学校が休みで給食が無くなって、なんでも自宅で食事が始まると食べ盛りの子供がいれば食費が半端ではない。コロナ感染が始まるずっと前から、シングルマザーの家庭の収入の不安定、家計の苦しさについては言われてきたことである。知人の弁護士は「何とかシングルマザーの暮らしが安定的にできないか」を考えて行動に移した。それは元女子高校の寮を借り上げて、一部屋の壁を壊して二部屋を1家族の住む場所とした。1階の食堂は生かして、自分の弁護士の事務所を兼用させて、いつでも相談に乗るスペースとした。私も何か手伝いができないか相談すると、彼女たちの仕事の安定、収入の確保方面で企業回りで営業をすることを請け負った。近くの菓子メーカーと交渉して、決まった時間にバスを回してもらい行き来をさせる構想であった。弁護士も1階には保育所も併設して、安心して住める場所を構想したのである。
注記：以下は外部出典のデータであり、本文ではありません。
Lemma insert_sorted_sorted x l :
  Sorted str_le l -> Sorted str_le (Py.insert_sorted x l).
Proof.
  induction 1 as [|y l Hs IH Hh]; simpl.
  - repeat constructor.
  - destruct (Py.lt y x) eqn:E.
    + constructor; [exact IH|].
      destruct l as [|z l]; simpl.
      * constructor. apply lt_asym, E.
      * destruct (Py.lt z x); constructor.
        -- inversion Hh; assumption.
        -- apply lt_asym, E.
    + constructor; [constructor; assumption|].
      constructor. exact E.
Qed.

Lemma sort_sorted l : Sorted str_le (Py.sort l).
Proof.
  induction l as [|x l IH]; simpl; [constructor|].
  apply insert_sorted_sorted, IH.
Qed.

Lemma sort_idempotent l : Py.sort (Py.sort l) = Py.sort l.
Proof. apply sort_sorted_id, sort_sorted. Qed.

End Sorting.

Section Filtering.

Context {A : Type} (f : A -> bool).

Lemma filter_all l :
  Forall (fun x => f x = true) l -> List.filter f l = l.
Proof.
  induction 1 as [|x l Hx _ IH]; simpl; [reflexivity|].
  rewrite Hx, IH. reflexivity.
Qed.

Lemma filter_none l :
  Forall (fun x => f x = false) l -> List.filter f l = [].
Proof.
  induction 1 as [|x l Hx _ IH]; simpl; [reflexivity|].
  rewrite Hx, IH. reflexivity.
Qed.

Lemma filter_kept l :
  Forall (fun x => f x = true) (List.filter f l).
Proof.
  induction l as [|x l IH]; simpl; [constructor|].
  destruct (f x) eqn:E; [constructor|]; assumption.
Qed.

Lemma filter_split_perm l :
  Permutation (List.filter f l ++ List.filter (fun x => negb (f x)) l) l.
Proof.
  induction l as [|x l IH]; simpl; [reflexivity|].
  destruct (f x); simpl.
  - constructor. exact IH.
  - rewrite <- Permutation_middle. constructor. exact IH.
Qed.

Lemma filter_length_le l :
  (length (List.filter f l) <= length l)%nat.
Proof.
  induction l as [|x l IH]; simpl; [lia|].
  destruct (f x); simpl; lia.
Qed.

Lemma filter_length_eq l :
  length (List.filter f l) = length l <-> Forall (fun x => f x = true) l.
Proof.
  induction l as [|x l IH]; simpl.
  - split; [constructor | reflexivity].
  - pose proof (filter_length_le l) as Hle.
    destruct (f x) eqn:E; simpl.
    + split.
      * intros H. constructor; [exact E|]. apply IH. lia.
      * intros H. inversion H; subst. f_equal. apply IH. assumption.
    + split; [lia|]. intros H. inversion H; subst. congruence.
Qed.

End Filtering.

(** * The optimizer *)

Section Optimizer.

Lemma longest_first_some {R} k (f : nat -> option R) r :
  Re.longest_first k f = Some r ->
  exists j, (1 <= j <= k)%nat /\ f j = Some r.
Proof.
  induction k as [|k IH]; simpl; [discriminate|].
  destruct (f (S k)) eqn:E.
  - intros [= <-]. exists (S k). split; [lia | exact E].
  - intros H. destruct (IH H) as (j & Hj & Hf). exists j. split; [lia | exact Hf].
Qed.

Lemma drop_length n : forall s,
  (String.length (Re.drop n s) <= String.length s)%nat.
Proof.
  induction n as [|n IH]; intros [|c s]; simpl; try lia.
  specialize (IH s). lia.
Qed.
リフォーム代も途中まで自分で払ったが、一緒に運営する女性の待遇をめぐってもめていまは中断している。
フェイスブックでシングマザー向けの施設案内すると全国のシングルマザーから次々と問い合わせが来た。彼のスマホを見て「すごい数ですね」と私はびっくりした。愛知県からはDV夫から逃げるために逃げ場所を探していた。札幌なら探せないだろうと問い合わせてきたというのである。弁護士一人の力では限界があるので何とか実現まで漕ぎつけてほしい。私も体力のある間、彼に寄り添おうと思う。最初のブランドリサイクル店にやってきた60代の一人暮らしおばさんにしても、とにかく毎日生きる基本の食べることができるということが高いハードルだという人たちがたくさんいるという現実である。そこに未来をつくるたくさんの子供たちもいる。
昔の少年。
自分の事だけでも精一杯の時代に立派な考えですね。誰にも、困っている他人を助ける気持ちは有っても、それに伴う費用と労力も考えるとなかなか行動できませんからね。つまり何かを捨てるとか犠牲にしなければいけないと言う事でしょうね。先ずは自我を捨てる事が出来なければムリなのでしょうね。
seto
知人の弁護士もつらい時代を過ごしてきたから、そういう発想が出てきたのだと思いますよ。54歳で急死した大学同級生の弁護士も、札幌市内の各所弁護士の無料相談室を設けるため奔走した弁護士でした。こちらも苦労人です。苦労した人は、苦労をしている人に強いシンパシーを感じるものですから優しい人がおおいですね。それだけの話なのですが。